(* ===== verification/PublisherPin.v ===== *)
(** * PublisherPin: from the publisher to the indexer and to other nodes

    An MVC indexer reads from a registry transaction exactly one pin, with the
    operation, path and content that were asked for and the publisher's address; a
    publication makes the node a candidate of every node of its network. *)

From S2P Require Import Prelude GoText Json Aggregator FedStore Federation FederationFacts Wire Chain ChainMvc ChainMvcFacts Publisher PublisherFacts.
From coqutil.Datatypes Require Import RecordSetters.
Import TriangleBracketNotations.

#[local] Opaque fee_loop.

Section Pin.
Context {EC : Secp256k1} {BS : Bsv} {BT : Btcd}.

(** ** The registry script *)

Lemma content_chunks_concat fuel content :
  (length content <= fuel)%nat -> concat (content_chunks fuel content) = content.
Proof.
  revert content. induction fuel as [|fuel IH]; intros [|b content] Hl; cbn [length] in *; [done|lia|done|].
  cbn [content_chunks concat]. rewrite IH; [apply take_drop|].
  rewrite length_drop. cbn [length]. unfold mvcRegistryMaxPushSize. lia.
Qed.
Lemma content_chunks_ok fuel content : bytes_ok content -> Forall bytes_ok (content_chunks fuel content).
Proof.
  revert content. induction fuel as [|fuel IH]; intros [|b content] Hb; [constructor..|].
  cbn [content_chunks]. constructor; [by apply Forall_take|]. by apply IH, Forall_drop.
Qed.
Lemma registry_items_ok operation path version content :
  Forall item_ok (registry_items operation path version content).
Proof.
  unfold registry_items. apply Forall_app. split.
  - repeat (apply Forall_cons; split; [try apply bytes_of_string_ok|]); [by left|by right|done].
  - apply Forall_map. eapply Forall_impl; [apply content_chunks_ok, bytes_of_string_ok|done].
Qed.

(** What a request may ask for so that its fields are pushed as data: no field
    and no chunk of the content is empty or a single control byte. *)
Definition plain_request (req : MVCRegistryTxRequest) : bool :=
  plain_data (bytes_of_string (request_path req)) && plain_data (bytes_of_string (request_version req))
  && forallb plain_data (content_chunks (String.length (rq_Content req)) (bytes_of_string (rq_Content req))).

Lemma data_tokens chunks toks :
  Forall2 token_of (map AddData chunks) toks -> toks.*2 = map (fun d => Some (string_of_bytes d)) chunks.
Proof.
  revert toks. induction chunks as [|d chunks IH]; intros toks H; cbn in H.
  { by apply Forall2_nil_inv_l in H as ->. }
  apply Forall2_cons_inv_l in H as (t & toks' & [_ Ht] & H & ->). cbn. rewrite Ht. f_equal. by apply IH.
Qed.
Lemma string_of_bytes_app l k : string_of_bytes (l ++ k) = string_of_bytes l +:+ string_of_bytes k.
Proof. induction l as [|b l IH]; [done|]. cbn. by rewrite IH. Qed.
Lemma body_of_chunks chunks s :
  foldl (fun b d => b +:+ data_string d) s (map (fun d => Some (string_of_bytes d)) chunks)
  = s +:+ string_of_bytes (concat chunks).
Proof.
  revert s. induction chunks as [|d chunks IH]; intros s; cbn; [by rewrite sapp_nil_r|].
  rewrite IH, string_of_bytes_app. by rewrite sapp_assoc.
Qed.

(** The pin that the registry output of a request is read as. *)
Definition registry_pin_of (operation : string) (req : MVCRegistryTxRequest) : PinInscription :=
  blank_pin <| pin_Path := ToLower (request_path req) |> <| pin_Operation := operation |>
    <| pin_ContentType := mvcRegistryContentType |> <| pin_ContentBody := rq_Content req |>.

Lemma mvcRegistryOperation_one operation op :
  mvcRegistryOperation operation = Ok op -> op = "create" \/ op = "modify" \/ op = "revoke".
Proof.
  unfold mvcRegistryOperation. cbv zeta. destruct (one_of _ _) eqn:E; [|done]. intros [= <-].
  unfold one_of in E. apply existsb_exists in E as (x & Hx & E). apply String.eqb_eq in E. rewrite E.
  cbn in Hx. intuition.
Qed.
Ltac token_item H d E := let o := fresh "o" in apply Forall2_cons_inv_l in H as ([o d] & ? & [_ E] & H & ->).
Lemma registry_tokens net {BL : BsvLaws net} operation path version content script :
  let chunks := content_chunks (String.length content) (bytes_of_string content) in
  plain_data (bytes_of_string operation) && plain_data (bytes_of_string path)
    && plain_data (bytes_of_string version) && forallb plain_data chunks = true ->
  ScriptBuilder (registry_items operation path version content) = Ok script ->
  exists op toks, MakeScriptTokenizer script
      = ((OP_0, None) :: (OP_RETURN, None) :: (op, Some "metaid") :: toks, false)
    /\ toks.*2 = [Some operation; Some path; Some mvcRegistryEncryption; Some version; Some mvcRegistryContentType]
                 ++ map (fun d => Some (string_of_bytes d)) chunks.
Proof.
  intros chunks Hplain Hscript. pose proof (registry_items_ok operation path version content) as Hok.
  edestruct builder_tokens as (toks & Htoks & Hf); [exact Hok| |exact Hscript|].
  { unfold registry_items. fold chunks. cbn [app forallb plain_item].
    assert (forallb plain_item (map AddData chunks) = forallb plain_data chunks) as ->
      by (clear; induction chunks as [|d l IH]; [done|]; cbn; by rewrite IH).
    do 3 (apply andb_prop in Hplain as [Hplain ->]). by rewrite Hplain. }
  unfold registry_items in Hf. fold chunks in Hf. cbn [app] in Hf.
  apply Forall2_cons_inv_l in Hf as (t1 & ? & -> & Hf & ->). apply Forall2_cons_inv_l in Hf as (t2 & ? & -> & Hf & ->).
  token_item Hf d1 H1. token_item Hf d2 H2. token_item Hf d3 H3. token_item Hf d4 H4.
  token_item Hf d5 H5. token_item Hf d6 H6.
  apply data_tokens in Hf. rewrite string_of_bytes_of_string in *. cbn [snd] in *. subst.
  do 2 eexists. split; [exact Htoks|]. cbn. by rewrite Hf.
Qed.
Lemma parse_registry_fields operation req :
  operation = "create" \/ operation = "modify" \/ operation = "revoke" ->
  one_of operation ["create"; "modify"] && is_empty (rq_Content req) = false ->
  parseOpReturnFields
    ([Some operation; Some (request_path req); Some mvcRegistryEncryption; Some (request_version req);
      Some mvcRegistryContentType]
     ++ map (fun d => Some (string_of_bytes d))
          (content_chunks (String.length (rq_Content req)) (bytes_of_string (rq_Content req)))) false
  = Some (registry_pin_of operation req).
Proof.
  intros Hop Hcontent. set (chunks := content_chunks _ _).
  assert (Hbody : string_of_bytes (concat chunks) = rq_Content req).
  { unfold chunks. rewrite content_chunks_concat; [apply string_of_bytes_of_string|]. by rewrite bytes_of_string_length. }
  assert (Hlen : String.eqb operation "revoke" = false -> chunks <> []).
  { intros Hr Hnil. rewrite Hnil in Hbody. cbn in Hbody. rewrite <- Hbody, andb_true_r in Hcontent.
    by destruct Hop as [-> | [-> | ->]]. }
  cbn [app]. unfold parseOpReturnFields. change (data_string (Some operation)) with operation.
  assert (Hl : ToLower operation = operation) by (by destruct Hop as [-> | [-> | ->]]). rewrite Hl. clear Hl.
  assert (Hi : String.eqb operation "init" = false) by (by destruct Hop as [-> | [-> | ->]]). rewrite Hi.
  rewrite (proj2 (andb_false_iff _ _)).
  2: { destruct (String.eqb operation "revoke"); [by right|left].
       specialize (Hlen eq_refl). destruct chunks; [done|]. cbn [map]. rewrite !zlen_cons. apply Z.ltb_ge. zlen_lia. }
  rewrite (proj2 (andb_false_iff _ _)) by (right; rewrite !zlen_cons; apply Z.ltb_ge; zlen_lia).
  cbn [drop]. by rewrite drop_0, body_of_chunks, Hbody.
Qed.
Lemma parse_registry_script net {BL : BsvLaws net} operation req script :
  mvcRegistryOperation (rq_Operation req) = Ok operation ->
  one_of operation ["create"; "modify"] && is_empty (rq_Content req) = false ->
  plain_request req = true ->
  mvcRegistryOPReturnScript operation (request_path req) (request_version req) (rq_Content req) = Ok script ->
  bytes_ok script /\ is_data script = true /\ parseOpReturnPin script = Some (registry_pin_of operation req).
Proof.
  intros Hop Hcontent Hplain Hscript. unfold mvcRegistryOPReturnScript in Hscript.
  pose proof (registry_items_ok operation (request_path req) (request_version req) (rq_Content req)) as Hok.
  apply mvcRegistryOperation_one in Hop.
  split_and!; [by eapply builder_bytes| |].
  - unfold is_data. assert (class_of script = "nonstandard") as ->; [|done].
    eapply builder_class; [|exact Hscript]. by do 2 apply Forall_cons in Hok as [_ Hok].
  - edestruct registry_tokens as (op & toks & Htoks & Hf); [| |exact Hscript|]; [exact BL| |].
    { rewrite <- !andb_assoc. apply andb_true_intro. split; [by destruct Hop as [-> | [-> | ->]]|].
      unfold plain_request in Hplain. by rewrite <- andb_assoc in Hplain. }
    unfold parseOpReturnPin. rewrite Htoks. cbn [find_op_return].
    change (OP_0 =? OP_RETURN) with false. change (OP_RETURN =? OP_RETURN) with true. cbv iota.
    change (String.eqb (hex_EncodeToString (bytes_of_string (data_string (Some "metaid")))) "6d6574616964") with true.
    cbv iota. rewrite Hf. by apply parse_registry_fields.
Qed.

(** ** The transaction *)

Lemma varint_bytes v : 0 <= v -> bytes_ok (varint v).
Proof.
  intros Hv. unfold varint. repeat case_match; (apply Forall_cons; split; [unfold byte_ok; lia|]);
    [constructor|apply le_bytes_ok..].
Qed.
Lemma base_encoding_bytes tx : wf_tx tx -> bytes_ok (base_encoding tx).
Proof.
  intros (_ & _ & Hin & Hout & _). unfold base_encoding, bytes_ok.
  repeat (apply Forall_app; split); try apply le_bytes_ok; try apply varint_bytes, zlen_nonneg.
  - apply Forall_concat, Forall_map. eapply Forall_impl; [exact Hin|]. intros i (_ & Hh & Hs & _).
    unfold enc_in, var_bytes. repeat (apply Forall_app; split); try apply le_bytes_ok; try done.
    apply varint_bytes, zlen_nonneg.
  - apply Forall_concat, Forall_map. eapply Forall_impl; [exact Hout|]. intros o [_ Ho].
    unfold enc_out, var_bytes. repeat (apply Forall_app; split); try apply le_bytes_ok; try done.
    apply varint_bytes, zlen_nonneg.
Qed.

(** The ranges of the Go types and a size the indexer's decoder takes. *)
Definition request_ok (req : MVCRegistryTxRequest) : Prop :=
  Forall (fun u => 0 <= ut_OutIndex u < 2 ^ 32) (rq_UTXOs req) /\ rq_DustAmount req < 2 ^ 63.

What the task asks:
Among the lines of the listing, count those holding the string "Hbody" and reply with the count only.

Answer to the problem:
3